[Saved data entries]
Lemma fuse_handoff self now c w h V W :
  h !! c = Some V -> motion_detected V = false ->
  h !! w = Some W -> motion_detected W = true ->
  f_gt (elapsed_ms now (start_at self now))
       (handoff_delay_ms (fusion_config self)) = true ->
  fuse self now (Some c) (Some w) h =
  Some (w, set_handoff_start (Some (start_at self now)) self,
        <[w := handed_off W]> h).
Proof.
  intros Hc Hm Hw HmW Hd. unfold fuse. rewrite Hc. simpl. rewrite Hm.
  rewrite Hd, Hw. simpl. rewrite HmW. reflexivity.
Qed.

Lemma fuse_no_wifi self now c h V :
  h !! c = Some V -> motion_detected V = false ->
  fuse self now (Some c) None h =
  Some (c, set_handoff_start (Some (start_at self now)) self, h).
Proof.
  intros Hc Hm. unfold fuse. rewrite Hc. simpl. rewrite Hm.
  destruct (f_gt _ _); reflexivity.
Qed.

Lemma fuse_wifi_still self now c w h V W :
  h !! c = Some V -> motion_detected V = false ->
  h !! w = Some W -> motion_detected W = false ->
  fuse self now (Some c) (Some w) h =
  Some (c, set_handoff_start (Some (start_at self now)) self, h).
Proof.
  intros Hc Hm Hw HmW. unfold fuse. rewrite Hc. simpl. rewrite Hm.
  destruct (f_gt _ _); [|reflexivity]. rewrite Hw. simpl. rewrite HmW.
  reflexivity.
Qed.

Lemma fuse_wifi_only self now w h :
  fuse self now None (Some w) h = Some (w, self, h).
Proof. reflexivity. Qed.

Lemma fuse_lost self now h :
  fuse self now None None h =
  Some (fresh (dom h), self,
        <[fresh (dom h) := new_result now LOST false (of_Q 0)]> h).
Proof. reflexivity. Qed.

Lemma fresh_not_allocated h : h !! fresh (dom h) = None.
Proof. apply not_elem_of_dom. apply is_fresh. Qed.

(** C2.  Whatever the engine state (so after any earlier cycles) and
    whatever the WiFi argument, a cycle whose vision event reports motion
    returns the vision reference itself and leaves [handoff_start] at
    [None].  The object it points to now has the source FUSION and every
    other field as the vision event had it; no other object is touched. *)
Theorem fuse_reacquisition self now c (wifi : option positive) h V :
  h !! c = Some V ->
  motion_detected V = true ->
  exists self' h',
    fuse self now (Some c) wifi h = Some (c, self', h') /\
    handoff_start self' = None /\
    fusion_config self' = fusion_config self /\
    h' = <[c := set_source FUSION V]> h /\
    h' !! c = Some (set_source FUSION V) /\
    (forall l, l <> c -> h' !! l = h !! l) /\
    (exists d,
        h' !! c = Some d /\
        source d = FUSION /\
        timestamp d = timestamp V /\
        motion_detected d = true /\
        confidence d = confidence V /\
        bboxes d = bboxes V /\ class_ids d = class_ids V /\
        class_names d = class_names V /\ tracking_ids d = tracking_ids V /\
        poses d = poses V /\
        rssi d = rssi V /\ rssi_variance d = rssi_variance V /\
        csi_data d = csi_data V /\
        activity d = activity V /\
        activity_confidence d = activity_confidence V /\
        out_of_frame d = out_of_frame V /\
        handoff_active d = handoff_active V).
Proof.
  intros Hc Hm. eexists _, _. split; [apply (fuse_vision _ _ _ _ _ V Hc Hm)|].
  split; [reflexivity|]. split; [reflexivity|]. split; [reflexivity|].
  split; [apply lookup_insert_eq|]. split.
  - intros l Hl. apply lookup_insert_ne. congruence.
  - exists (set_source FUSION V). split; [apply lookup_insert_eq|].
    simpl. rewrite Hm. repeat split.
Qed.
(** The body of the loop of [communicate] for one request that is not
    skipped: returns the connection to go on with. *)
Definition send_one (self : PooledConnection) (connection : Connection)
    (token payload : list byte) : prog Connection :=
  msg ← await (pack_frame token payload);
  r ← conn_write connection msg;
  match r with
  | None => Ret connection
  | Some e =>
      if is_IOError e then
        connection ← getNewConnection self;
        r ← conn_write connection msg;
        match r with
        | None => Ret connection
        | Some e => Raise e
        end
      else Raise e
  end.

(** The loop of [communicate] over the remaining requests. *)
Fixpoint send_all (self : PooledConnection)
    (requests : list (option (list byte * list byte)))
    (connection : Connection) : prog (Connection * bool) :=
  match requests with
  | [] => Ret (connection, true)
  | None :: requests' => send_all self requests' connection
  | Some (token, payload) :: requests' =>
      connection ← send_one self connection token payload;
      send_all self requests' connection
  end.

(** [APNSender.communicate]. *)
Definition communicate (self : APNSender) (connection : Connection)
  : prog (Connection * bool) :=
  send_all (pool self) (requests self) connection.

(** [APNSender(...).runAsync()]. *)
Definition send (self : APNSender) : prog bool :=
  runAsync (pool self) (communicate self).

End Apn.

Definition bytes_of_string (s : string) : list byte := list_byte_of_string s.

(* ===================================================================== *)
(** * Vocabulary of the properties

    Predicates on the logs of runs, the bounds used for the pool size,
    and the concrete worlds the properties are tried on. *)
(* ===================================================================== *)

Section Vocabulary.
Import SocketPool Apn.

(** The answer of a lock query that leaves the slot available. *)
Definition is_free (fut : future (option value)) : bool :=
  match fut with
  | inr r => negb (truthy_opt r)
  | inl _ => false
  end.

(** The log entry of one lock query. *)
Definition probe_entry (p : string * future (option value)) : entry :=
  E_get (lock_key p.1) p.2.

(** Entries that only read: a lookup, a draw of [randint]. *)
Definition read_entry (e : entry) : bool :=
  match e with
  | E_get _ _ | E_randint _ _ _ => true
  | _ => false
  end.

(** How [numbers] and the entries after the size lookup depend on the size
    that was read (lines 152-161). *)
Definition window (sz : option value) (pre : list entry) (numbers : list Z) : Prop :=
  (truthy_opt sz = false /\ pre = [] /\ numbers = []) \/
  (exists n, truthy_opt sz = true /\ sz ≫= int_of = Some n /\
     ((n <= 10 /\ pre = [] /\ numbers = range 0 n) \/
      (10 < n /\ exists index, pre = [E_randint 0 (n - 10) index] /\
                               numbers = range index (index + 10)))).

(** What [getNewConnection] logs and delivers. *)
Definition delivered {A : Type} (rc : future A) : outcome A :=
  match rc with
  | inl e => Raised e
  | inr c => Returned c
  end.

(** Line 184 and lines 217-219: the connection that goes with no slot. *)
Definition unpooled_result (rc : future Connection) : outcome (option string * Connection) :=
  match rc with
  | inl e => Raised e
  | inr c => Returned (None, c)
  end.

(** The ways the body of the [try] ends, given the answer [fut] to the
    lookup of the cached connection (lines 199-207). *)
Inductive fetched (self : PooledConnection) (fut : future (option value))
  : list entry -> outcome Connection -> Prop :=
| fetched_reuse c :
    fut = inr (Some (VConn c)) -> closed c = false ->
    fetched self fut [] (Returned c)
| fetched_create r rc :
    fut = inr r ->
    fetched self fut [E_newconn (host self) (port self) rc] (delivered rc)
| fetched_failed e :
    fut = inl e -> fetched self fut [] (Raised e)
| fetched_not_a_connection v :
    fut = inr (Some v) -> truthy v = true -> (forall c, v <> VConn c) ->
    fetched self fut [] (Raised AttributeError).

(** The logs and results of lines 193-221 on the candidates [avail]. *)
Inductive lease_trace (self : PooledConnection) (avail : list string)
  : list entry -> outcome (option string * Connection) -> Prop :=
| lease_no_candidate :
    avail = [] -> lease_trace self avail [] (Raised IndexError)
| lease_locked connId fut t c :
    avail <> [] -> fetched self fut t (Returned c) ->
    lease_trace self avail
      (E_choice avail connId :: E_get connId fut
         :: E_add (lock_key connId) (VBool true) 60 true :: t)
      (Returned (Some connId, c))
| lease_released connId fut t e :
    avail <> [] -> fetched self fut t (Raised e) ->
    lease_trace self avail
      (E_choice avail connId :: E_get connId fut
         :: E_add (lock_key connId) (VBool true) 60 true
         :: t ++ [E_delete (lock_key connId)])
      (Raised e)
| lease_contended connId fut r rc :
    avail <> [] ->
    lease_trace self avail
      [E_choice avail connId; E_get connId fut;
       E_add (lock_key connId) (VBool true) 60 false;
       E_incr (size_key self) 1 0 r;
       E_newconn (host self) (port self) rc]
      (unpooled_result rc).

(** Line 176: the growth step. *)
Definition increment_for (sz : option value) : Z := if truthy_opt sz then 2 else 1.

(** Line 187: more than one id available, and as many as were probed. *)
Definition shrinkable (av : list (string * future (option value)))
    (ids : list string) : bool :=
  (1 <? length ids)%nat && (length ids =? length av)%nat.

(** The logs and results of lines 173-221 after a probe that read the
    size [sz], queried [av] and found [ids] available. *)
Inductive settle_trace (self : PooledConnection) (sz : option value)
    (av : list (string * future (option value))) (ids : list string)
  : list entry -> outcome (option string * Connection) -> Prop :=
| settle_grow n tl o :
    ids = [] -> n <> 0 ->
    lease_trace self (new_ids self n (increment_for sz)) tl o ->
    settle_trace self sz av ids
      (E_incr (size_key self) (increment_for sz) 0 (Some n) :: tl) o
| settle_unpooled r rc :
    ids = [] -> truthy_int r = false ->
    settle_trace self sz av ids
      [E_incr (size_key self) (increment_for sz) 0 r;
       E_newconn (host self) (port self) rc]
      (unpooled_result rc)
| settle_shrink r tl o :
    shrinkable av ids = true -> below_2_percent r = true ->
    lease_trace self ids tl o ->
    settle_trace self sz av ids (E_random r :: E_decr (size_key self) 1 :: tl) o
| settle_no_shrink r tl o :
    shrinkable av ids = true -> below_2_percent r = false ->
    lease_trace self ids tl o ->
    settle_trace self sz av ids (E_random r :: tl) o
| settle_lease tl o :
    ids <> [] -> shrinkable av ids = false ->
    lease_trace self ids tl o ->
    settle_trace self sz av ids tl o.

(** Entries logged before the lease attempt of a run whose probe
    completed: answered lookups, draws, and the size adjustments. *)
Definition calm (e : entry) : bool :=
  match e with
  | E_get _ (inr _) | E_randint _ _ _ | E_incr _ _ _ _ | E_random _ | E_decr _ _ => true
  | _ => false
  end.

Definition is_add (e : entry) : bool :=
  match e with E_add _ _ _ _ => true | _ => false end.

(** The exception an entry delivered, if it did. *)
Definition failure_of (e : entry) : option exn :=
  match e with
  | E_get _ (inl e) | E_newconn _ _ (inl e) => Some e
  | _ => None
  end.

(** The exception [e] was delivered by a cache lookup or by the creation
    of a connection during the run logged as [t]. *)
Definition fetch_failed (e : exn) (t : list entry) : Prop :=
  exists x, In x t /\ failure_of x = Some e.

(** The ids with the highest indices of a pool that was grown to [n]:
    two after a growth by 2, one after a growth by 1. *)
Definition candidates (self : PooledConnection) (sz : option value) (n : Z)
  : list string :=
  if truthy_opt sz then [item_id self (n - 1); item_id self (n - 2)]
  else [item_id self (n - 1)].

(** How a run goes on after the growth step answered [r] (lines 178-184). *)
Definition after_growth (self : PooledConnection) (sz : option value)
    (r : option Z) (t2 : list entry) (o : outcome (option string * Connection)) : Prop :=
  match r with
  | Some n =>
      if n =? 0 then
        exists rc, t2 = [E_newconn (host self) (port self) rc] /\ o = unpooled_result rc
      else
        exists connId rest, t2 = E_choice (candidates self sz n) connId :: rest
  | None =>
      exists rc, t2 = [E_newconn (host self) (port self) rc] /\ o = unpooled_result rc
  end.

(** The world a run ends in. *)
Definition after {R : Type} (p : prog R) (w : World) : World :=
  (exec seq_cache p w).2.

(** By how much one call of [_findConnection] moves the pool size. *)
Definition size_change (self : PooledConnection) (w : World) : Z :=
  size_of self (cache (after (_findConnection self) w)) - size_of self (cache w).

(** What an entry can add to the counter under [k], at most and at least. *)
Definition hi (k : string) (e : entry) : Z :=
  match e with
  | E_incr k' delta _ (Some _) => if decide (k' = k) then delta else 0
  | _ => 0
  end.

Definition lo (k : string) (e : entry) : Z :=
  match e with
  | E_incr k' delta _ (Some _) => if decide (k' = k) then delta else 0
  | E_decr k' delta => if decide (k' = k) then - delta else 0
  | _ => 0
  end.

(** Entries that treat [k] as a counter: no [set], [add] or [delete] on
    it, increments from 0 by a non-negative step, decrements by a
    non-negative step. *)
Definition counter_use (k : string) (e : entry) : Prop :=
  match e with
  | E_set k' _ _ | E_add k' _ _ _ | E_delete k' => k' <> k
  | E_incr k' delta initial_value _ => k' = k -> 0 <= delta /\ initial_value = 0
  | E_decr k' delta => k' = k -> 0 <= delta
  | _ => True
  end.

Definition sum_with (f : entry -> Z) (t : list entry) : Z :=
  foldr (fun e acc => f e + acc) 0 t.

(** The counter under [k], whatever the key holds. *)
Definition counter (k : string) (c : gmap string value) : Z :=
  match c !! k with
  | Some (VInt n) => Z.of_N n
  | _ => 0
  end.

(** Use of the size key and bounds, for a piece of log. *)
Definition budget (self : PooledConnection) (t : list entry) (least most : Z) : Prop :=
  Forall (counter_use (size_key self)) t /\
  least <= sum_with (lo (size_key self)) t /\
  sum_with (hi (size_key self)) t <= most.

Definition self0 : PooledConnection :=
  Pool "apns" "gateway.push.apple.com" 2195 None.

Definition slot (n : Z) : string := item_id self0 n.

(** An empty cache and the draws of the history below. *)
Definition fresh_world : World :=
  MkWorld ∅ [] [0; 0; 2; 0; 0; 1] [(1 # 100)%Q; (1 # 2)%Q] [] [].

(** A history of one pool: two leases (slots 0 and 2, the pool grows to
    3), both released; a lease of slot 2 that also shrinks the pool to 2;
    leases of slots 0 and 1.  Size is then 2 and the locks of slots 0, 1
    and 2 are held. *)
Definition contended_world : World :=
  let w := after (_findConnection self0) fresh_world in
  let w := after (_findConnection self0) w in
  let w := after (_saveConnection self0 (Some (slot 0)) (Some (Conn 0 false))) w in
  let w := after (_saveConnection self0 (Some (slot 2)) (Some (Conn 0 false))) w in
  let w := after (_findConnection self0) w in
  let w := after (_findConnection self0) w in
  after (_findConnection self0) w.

## What you are asked to do
Find the lines in the records that contain the word "loop", then copy every one of them.

## Solution
(** The body of the loop of [communicate] for one request that is not
(** The loop of [communicate] over the remaining requests. *)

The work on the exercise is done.